Réunion du 6 avril 2016 à 16h15
Mission d'information sur les moyens de daech

Anne-Clémentine Larroque, maître de conférences à SciencesPo :

Il me semble que cette question est centrale aujourd'hui. J'aimerais partager quelques pistes de réflexion nourries de mon expérience d'enseignante en lycée de ZEP. Je combine mes observations avec les informations dont nous disposons depuis deux ans sur ces jeunes de 15 à 25 ans qui choisissent de partir en Irak ou en Syrie.

À cet âge, les esprits sont encore en cours de formation et beaucoup ressentent une envie de s'échapper de ce à quoi ils appartiennent, indépendamment de leur milieu d'origine. Ils veulent jouer un rôle, à l'instar des jeux vidéos auxquels ils jouent, ils veulent se trouver une existence. Daech a bien compris ces besoins et a même créé des jeux vidéos rendant encore plus floue la frontière entre ces jeux et la réalité où vous êtes celui qui tue effectivement. Il y a donc un aspect directement lié à l'adolescence. Il y a également le rêve de tout laisser derrière soi et de construire quelque chose de totalement nouveau.

Pour les jeunes filles, le processus s'appuie plus sur la séduction avec un rôle majeur des recruteurs. Une psychologue de la PJJ que j'ai rencontrée m'expliquait bien que ces jeunes filles tombent amoureuses de leurs recruteurs, souvent plus âgés qu'elles, et ont l'impression qu'ils donnent un sens à leur existence.

Je note également que beaucoup de fratries sont concernées par ces départs. Plus globalement, tous les jeunes de France et de Belgique qui partent semblent avoir été, d'une façon ou d'une autre, en contact les uns avec les autres.

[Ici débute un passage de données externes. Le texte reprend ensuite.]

(** * Samsung HVAC emulator: Modbus slave emulation over TCP and RTU

    A shallow embedding of the protocol engine of the emulator
    (src/modules/modbus-rtu.js, the Modbus TCP class, src/modules/storage.js
    and the slave route of the web interface) and of its test client
    (src/self-tester.js), together with the properties of its register
    store, CRC engine, frame codec and RTU framer. *)

From Stdlib Require Import ZArith Lia.
From stdpp Require Import gmap list.

Local Open Scope Z_scope.

(** ** JavaScript numbers and bitwise operators

    The bitwise operators of JavaScript first convert their operands to
    signed 32-bit integers.  Numbers of the program are modelled as [Z]
    and the conversion is written out. *)

Module JS.

Definition ToInt32 (x : Z) : Z :=
  let m := x mod 2 ^ 32 in
  if 2 ^ 31 <=? m then m - 2 ^ 32 else m.

(** [a ^ b] *)
Definition xor (a b : Z) : Z := Z.lxor (ToInt32 a) (ToInt32 b).
(** [a & b] *)
Definition and (a b : Z) : Z := Z.land (ToInt32 a) (ToInt32 b).
(** [a | b] *)
Definition or (a b : Z) : Z := Z.lor (ToInt32 a) (ToInt32 b).
(** [a >> n], the sign-propagating shift; the count is taken modulo 32 *)
Definition shr (a n : Z) : Z := Z.shiftr (ToInt32 a) (n mod 32).

(** A JavaScript value as the register arrays hold them: a number, or
    [undefined] (a hole of the array, an index past its end, or any
    value that is not a number). *)
Inductive value : Type :=
| Undefined
| Number (n : Z).

(** [arr[i]] *)
Definition index (arr : list value) (i : Z) : value :=
  if i <? 0 then Undefined
  else match arr !! Z.to_nat i with
       | Some v => v
       | None => Undefined
       end.

(** [arr[i] = v]: an assignment past the end extends the array, leaving
    holes; a negative index names an ordinary property and leaves the
    elements alone. *)
Definition assign (arr : list value) (i : Z) (v : value) : list value :=
  if i <? 0 then arr
  else if (Z.to_nat i <? length arr)%nat then <[Z.to_nat i := v]> arr
  else arr ++ replicate (Z.to_nat i - length arr) Undefined ++ [v].

(** [arr.fill(v)] *)
Definition fill (arr : list value) (v : value) : list value :=
  replicate (length arr) v.

End JS.

(** ** Node.js Buffers

    A [Buffer] is a sequence of bytes, each a number in [0, 256).  The
    accessors throw on a value or an offset out of range; a thrown
    exception is [None]. *)

Module Buffer.

Abbreviation t := (list Z).

Definition is_byte (b : Z) : Prop := 0 <= b < 256.
Definition wf (buf : t) : Prop := Forall is_byte buf.

Definition len (buf : t) : Z := Z.of_nat (length buf).

(** [Buffer.alloc(size)]: zero-filled *)
Definition alloc (size : Z) : option t :=
  if size <? 0 then None else Some (replicate (Z.to_nat size) 0).

(** [buf[offset]] *)
Definition get (buf : t) (offset : Z) : option Z :=
  if offset <? 0 then None else buf !! Z.to_nat offset.

Definition readUInt8 (buf : t) (offset : Z) : option Z :=
  get buf offset.

Definition readUInt16BE (buf : t) (offset : Z) : option Z :=
  first ← get buf offset;
  last ← get buf (offset + 1);
  Some (first * 2 ^ 8 + last).

Definition readUInt16LE (buf : t) (offset : Z) : option Z :=
  first ← get buf offset;
  last ← get buf (offset + 1);
  Some (first + last * 2 ^ 8).

Definition writeUInt8 (buf : t) (value offset : Z) : option t :=
  if (value <? 0) || (255 <? value) then None
  else if (offset <? 0) || (len buf <? offset + 1) then None
  else Some (<[Z.to_nat offset := value]> buf).

Definition writeUInt16BE (buf : t) (value offset : Z) : option t :=
  if (value <? 0) || (65535 <? value) then None
  else if (offset <? 0) || (len buf <? offset + 2) then None
  else Some (<[Z.to_nat (offset + 1) := value mod 256]>
             (<[Z.to_nat offset := value / 256]> buf)).

(** [writeUInt16BE] applied to a JavaScript value: anything that is not
    a number is refused with a type error. *)
Definition writeValueUInt16BE (buf : t) (v : JS.value) (offset : Z)
  : option t :=
  match v with
  | JS.Number n => writeUInt16BE buf n offset
  | JS.Undefined => None
  end.

(** Offsets of [slice]: negative ones count from the end, all are
    clamped to the buffer. *)
Definition adjustOffset (offset length : Z) : Z :=
  if offset <? 0 then Z.max (offset + length) 0
  else Z.min offset length.

(** [buf.slice(start, end)] *)
Definition slice (buf : t) (start end_ : Z) : t :=
  let s := adjustOffset start (len buf) in
  let e := adjustOffset end_ (len buf) in
  take (Z.to_nat (e - s)) (drop (Z.to_nat s) buf).

(** [buf.slice(start)] *)
Definition slice_from (buf : t) (start : Z) : t :=
  slice buf start (len buf).

(** [Buffer.concat([a, b])] *)
Definition concat (a b : t) : t := a ++ b.

(** [Buffer.from([...])]: every entry is truncated to a byte *)
Definition from (l : list Z) : t := (λ v, JS.and v 255) <$> l.

(** [source.copy(target, targetStart)]: as many bytes as fit *)
Definition copy (source target : t) (targetStart : nat) : t :=
  take targetStart target
  ++ take (length target - targetStart)%nat source
  ++ drop (targetStart + length source)%nat target.

End Buffer.

(** ** CRC16 engine (calculateCRC / appendCRC / verifyCRC)

    The three functions are textually the same in the RTU class, in the
    legacy TCP-carried RTU class and in the monolithic server. *)

Module CRC.

(** One round of the inner loop [for (let i = 0; i < 8; i++)]. *)
Definition shift_once (crc : Z) : Z :=
  if negb (JS.and crc 1 =? 0) then JS.xor (JS.shr crc 1) 0xa001
  else JS.shr crc 1.

Fixpoint shift_loop (n : nat) (crc : Z) : Z :=
  match n with
  | O => crc
  | S n' => shift_loop n' (shift_once crc)
  end.

(** Body of the outer loop for the byte [buffer[pos]]. *)
Definition update (crc byte : Z) : Z :=
  shift_loop 8 (JS.xor crc byte).

Definition calculateCRC (buffer : Buffer.t) : Z :=
  fold_left update buffer 0xffff.

Definition appendCRC (bufferWithoutCRC : Buffer.t) : option Buffer.t :=
  let crc := calculateCRC bufferWithoutCRC in
  crcBuf ← Buffer.alloc 2;
  crcBuf ← Buffer.writeUInt8 crcBuf (JS.and crc 0xff) 0;
  crcBuf ← Buffer.writeUInt8 crcBuf (JS.and (JS.shr crc 8) 0xff) 1;
  Some (Buffer.concat bufferWithoutCRC crcBuf).

Definition verifyCRC (buffer : Buffer.t) : option bool :=
  if Buffer.len buffer <? 3 then Some false
  else
    let data := Buffer.slice buffer 0 (-2) in
    receivedCrc ← Buffer.readUInt16LE buffer (Buffer.len buffer - 2);
    let calculatedCrc := calculateCRC data in
    Some (receivedCrc =? calculatedCrc).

Sans céder à de la sociologie ou de la psychologie de comptoir, j'observe aussi la récurrence de l'absence de l'autorité paternelle doublée d'une envie de transgression, d'un besoin de faire ses preuves et d'une recherche de ce qu'on est.

Je conclurai en relevant que la question identitaire est au coeur du processus et qu'elle est en lien avec le statut d'immigré ou d'enfant d'immigré à la deuxième ou troisième génération. C'est sans doute plus éloigné et cela n'a pas encore fait l'objet d'études. Je l'ai bien vu dans les lycées de ZEP : dans un groupe marqué par sa capacité à se définir, ces jeunes sont à la recherche de leur identité et d'une appartenance à un groupe. Ils ne savent pas forcément historiquement ce qui s'est passé d'ailleurs. Ils ont reçu la colère en héritage et développent un sentiment anti-Français, même s'ils ne le comprennent pas. Je vais peut-être loin dans mon analyse, mais il me semble qu'il faut prendre tous ces éléments en compte pour comprendre ce mécanisme complexe.